■ **TASK PROMPT**
All records that follow are to be output exactly.

■ **EXERCISE DATA**

(** * Modular rings Z_n and field variables: a model of [linear-algebra.ts]

    The development embeds the class [Z] (constructor, cached operation
    tables, inverse lookups, table accessors), the interface [Field] and the
    class [FVar] of [src/linear-algebra.ts], and proves the properties the
    specification states about them.

    Modelling conventions.
    - A JavaScript [number] is an integer ([JNum z]) or [NaN]; the values
      [undefined] and [null] are kept because the run-time guards of the
      source test for them.  Fractions, infinities, the sign of zero and the
      rounding above 2^53 are outside the model: the operands of the ring
      theorems are representatives and positions, far below that bound,
      and a theorem about arbitrary integers has the bound as a hypothesis
      ([exact_integer]).
    - [%] is the truncated remainder ([Z.rem]); a zero divisor gives [NaN].
    - The arrays that the source creates and later writes to or copies (the
      tables, their rows, the copies handed out) are objects of a heap, as
      are the [FVar] instances with their [_value].  A method is a
      computation in a state-and-exception monad over that heap, and a
      [throw] keeps whatever the heap has become by then.
    - The fields of a [Z] instance are assigned in the constructor only, so
      an instance is a record; its tables are references into the heap.
      The representatives ([_variables]) are held by value: the constructor
      and [operationTable] sort the array they are given in place, which
      the model renders as the instance holding the sorted list, and the
      test [Array.isArray] is discharged by the type.
    - The class [Z] is the module [Zn] here, [Z] being the integers; the
      field [multiply] of [_table] is [multiply_], next to the method
      [multiply].
    - [cloneDeep] (lodash), the renderer [Table] (package [table]) and
      [colors.bold] are not code of the repository: [cloneDeep] is modelled
      by what it does on arrays of arrays of numbers; of [Table] the model
      has the validation of the rows, which throws, while the text it
      renders and [colors.bold] are parameters.

    The counting functions of [src/descrete-math.ts] are embedded in the
    module [descrete_math], with the conventions stated there. *)

From stdpp Require Import gmap strings list fin_maps.
From Stdlib Require Import ZArith Zdivisibility Lia Sorted Factorial Qcanon.
From Equations Require Import Equations.
(** X11: a rebuild fails exactly when the bound control is not a select, or
    when a delimiter is set and some row has no cell in the bound column;
    without delimiter, rows lacking the column never make it fail. *)
Theorem populateInput_fails_iff (rows : list (gmap string string))
  (input : WebSheet.webSheetInput) (p : Dom.Page) :
  succeeded (WebSheet.populateInput rows input p) = false <->
  Dom.options (p (WebSheet.element input)) = None \/
  exists d r, WebSheet.deliminator input = Some d /\ r ∈ rows /\
              r !! WebSheet.column input = None.
Proof.
  rewrite <- (collectOptions_succeeds _ _ rows []).
  unfold WebSheet.populateInput.
  destruct (p (WebSheet.element input)) as [old sel|text]; simpl.
  - destruct (WebSheet.collectOptions _ _ rows []) as [opts|e]; simpl.
    + destruct (JS.find _ _); simpl; split; try discriminate; intros [|]; discriminate.
    + split; [by right|done].
  - split; [by left|done].
Qed.



(** X13: rebuilding twice over the same rows is the same as rebuilding once:
    the second rebuild returns and leaves every control, options and
    selection, as the first one left it. *)
Theorem populateInput_idempotent (rows : list (gmap string string))
  (input : WebSheet.webSheetInput) (p p' : Dom.Page) :
  WebSheet.populateInput rows input p = Ok p' ->
  exists p'',
    WebSheet.populateInput rows input p' = Ok p'' /\ forall e, p'' e = p' e.
Proof.
  intros Hrun.
  destruct (populateInput_inv rows input p p' Hrun)
    as (old & sel & opts & chosen & _ & Hopts & Hchosen & ->).
  set (os := map WebSheet.createOption (Some "Any" :: JS.sort JS.defaultCompare opts)) in *.
  assert (Hvalue : Dom.value (Dom.Select os (Dom.indexOfValue chosen os)) = chosen)
    by (apply (value_set_value chosen os None); done).
  assert (Hfind : exists o,
    JS.find (fun o => String.eqb (Dom.opt_value o) chosen) os = Some o).
  { destruct (JS.find _ os) as [o|] eqn:Hf; [eauto|].
    apply find_option_None in Hf. done. }
  destruct Hfind as [o Hfind].
  eexists. split.
  - rewrite (populateInput_select rows input _ os (Dom.indexOfValue chosen os) opts);
      [|by rewrite update_eq|done].
    fold os. change (length os =? 0)%nat with false. cbv iota.
    rewrite Hvalue, Hfind. reflexivity.
  - intros e. unfold Dom.update. simpl. by destruct (bool_decide (e = _)).
Qed.
(** * gossipd: the peer-facing gossip engine

    A shallow embedding of [gossipd/gossipd.c] and the properties of its
    query protocol, timestamp filter, SCID codec, local-channel policy,
    staggered broadcast, peer bookkeeping and the requests of the main
    daemon.

    Conventions.  C unsigned integers are [Z] with the wrap-around written
    out ([to_u16], [to_u32], [to_u64]).  A [u8 *] that may be [NULL] is an
    [option (list Z)]; a tal array is a list and [tal_count NULL = 0].
    Pointers into the routing graph are the keys of the maps that own the
    pointees: a [struct chan *] is the channel's 64-bit id in [chanmap], a
    [struct node *] is the node's key in the node map.  The uintmaps of the
    routing core are [gmap Z _]. *)

From Stdlib Require Import ZArith Lia Bool.
From stdpp Require Import base option list sorting gmap fin_maps strings pretty.

Local Open Scope Z_scope.

(** ** Machine integers *)

Definition UINT16_MAX : Z := 65535.
Definition UINT32_MAX : Z := 4294967295.
Definition UINT64_MAX : Z := 18446744073709551615.

Definition to_u16 (z : Z) : Z := z mod 2 ^ 16.
Definition to_u32 (z : Z) : Z := z mod 2 ^ 32.
Definition to_u64 (z : Z) : Z := z mod 2 ^ 64.

Definition is_u16 (z : Z) : Prop := 0 <= z <= UINT16_MAX.
Definition is_u32 (z : Z) : Prop := 0 <= z <= UINT32_MAX.
Definition is_u64 (z : Z) : Prop := 0 <= z <= UINT64_MAX.

(** ** Identities

    [struct pubkey] and [struct bitcoin_blkid] are kept as their byte
    serialisation. *)

Abbreviation pubkey := (list Z) (only parsing).
Abbreviation blkid := (list Z) (only parsing).
Abbreviation bytes := (list Z) (only parsing).

Definition bitcoin_blkid_eq (a b : blkid) : bool := bool_decide (a = b).

Definition pubkey_eq (a b : pubkey) : bool := bool_decide (a = b).

(** Modelled from the spec: [pubkey_cmp] (common/pubkey.c, outside
    gossipd.c) is "the lexicographic byte order of the public-key
    representation", that is [memcmp] over the serialised keys. *)
Fixpoint memcmp (a b : bytes) : comparison :=
  match a, b with
  | [], [] => Eq
  | [], _ :: _ => Lt
  | _ :: _, [] => Gt
  | x :: a', y :: b' =>
      match Z.compare x y with
      | Eq => memcmp a' b'
      | c => c
      end
  end.

Definition pubkey_cmp (k1 k2 : pubkey) : comparison := memcmp k1 k2.

(** [pubkey_order] is the comparison handed to [asort]. *)
Definition pubkey_order (k1 k2 : pubkey) : comparison := pubkey_cmp k1 k2.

■ **RESPONSE TO THE EXERCISE**
(** * Modular rings Z_n and field variables: a model of [linear-algebra.ts]

    The development embeds the class [Z] (constructor, cached operation
    tables, inverse lookups, table accessors), the interface [Field] and the
    class [FVar] of [src/linear-algebra.ts], and proves the properties the
    specification states about them.

    Modelling conventions.
    - A JavaScript [number] is an integer ([JNum z]) or [NaN]; the values
      [undefined] and [null] are kept because the run-time guards of the
      source test for them.  Fractions, infinities, the sign of zero and the
      rounding above 2^53 are outside the model: the operands of the ring
      theorems are representatives and positions, far below that bound,
      and a theorem about arbitrary integers has the bound as a hypothesis
      ([exact_integer]).
    - [%] is the truncated remainder ([Z.rem]); a zero divisor gives [NaN].
    - The arrays that the source creates and later writes to or copies (the
      tables, their rows, the copies handed out) are objects of a heap, as
      are the [FVar] instances with their [_value].  A method is a
      computation in a state-and-exception monad over that heap, and a
      [throw] keeps whatever the heap has become by then.
    - The fields of a [Z] instance are assigned in the constructor only, so
      an instance is a record; its tables are references into the heap.
      The representatives ([_variables]) are held by value: the constructor
      and [operationTable] sort the array they are given in place, which
      the model renders as the instance holding the sorted list, and the
      test [Array.isArray] is discharged by the type.
    - The class [Z] is the module [Zn] here, [Z] being the integers; the
      field [multiply] of [_table] is [multiply_], next to the method
      [multiply].
    - [cloneDeep] (lodash), the renderer [Table] (package [table]) and
      [colors.bold] are not code of the repository: [cloneDeep] is modelled
      by what it does on arrays of arrays of numbers; of [Table] the model
      has the validation of the rows, which throws, while the text it
      renders and [colors.bold] are parameters.

    The counting functions of [src/descrete-math.ts] are embedded in the
    module [descrete_math], with the conventions stated there. *)

From stdpp Require Import gmap strings list fin_maps.
From Stdlib Require Import ZArith Zdivisibility Lia Sorted Factorial Qcanon.
From Equations Require Import Equations.
(** X11: a rebuild fails exactly when the bound control is not a select, or
    when a delimiter is set and some row has no cell in the bound column;
    without delimiter, rows lacking the column never make it fail. *)
Theorem populateInput_fails_iff (rows : list (gmap string string))
  (input : WebSheet.webSheetInput) (p : Dom.Page) :
  succeeded (WebSheet.populateInput rows input p) = false <->
  Dom.options (p (WebSheet.element input)) = None \/
  exists d r, WebSheet.deliminator input = Some d /\ r ∈ rows /\
              r !! WebSheet.column input = None.
Proof.
  rewrite <- (collectOptions_succeeds _ _ rows []).
  unfold WebSheet.populateInput.
  destruct (p (WebSheet.element input)) as [old sel|text]; simpl.
  - destruct (WebSheet.collectOptions _ _ rows []) as [opts|e]; simpl.
    + destruct (JS.find _ _); simpl; split; try discriminate; intros [|]; discriminate.
    + split; [by right|done].
  - split; [by left|done].
Qed.



(** X13: rebuilding twice over the same rows is the same as rebuilding once:
    the second rebuild returns and leaves every control, options and
    selection, as the first one left it. *)
Theorem populateInput_idempotent (rows : list (gmap string string))
  (input : WebSheet.webSheetInput) (p p' : Dom.Page) :
  WebSheet.populateInput rows input p = Ok p' ->
  exists p'',
    WebSheet.populateInput rows input p' = Ok p'' /\ forall e, p'' e = p' e.
Proof.
  intros Hrun.
  destruct (populateInput_inv rows input p p' Hrun)
    as (old & sel & opts & chosen & _ & Hopts & Hchosen & ->).
  set (os := map WebSheet.createOption (Some "Any" :: JS.sort JS.defaultCompare opts)) in *.
  assert (Hvalue : Dom.value (Dom.Select os (Dom.indexOfValue chosen os)) = chosen)
    by (apply (value_set_value chosen os None); done).
  assert (Hfind : exists o,
    JS.find (fun o => String.eqb (Dom.opt_value o) chosen) os = Some o).
  { destruct (JS.find _ os) as [o|] eqn:Hf; [eauto|].
    apply find_option_None in Hf. done. }
  destruct Hfind as [o Hfind].
  eexists. split.
  - rewrite (populateInput_select rows input _ os (Dom.indexOfValue chosen os) opts);
      [|by rewrite update_eq|done].
    fold os. change (length os =? 0)%nat with false. cbv iota.
    rewrite Hvalue, Hfind. reflexivity.
  - intros e. unfold Dom.update. simpl. by destruct (bool_decide (e = _)).
Qed.
(** * gossipd: the peer-facing gossip engine

    A shallow embedding of [gossipd/gossipd.c] and the properties of its
    query protocol, timestamp filter, SCID codec, local-channel policy,
    staggered broadcast, peer bookkeeping and the requests of the main
    daemon.

    Conventions.  C unsigned integers are [Z] with the wrap-around written
    out ([to_u16], [to_u32], [to_u64]).  A [u8 *] that may be [NULL] is an
    [option (list Z)]; a tal array is a list and [tal_count NULL = 0].
    Pointers into the routing graph are the keys of the maps that own the
    pointees: a [struct chan *] is the channel's 64-bit id in [chanmap], a
    [struct node *] is the node's key in the node map.  The uintmaps of the
    routing core are [gmap Z _]. *)

From Stdlib Require Import ZArith Lia Bool.
From stdpp Require Import base option list sorting gmap fin_maps strings pretty.

Local Open Scope Z_scope.

(** ** Machine integers *)

Definition UINT16_MAX : Z := 65535.
Definition UINT32_MAX : Z := 4294967295.
Definition UINT64_MAX : Z := 18446744073709551615.

Definition to_u16 (z : Z) : Z := z mod 2 ^ 16.
Definition to_u32 (z : Z) : Z := z mod 2 ^ 32.
Definition to_u64 (z : Z) : Z := z mod 2 ^ 64.

Definition is_u16 (z : Z) : Prop := 0 <= z <= UINT16_MAX.
Definition is_u32 (z : Z) : Prop := 0 <= z <= UINT32_MAX.
Definition is_u64 (z : Z) : Prop := 0 <= z <= UINT64_MAX.

(** ** Identities

    [struct pubkey] and [struct bitcoin_blkid] are kept as their byte
    serialisation. *)

Abbreviation pubkey := (list Z) (only parsing).
Abbreviation blkid := (list Z) (only parsing).
Abbreviation bytes := (list Z) (only parsing).

Definition bitcoin_blkid_eq (a b : blkid) : bool := bool_decide (a = b).

Definition pubkey_eq (a b : pubkey) : bool := bool_decide (a = b).

(** Modelled from the spec: [pubkey_cmp] (common/pubkey.c, outside
    gossipd.c) is "the lexicographic byte order of the public-key
    representation", that is [memcmp] over the serialised keys. *)
Fixpoint memcmp (a b : bytes) : comparison :=
  match a, b with
  | [], [] => Eq
  | [], _ :: _ => Lt
  | _ :: _, [] => Gt
  | x :: a', y :: b' =>
      match Z.compare x y with
      | Eq => memcmp a' b'
      | c => c
      end
  end.

Definition pubkey_cmp (k1 k2 : pubkey) : comparison := memcmp k1 k2.

(** [pubkey_order] is the comparison handed to [asort]. *)
Definition pubkey_order (k1 k2 : pubkey) : comparison := pubkey_cmp k1 k2.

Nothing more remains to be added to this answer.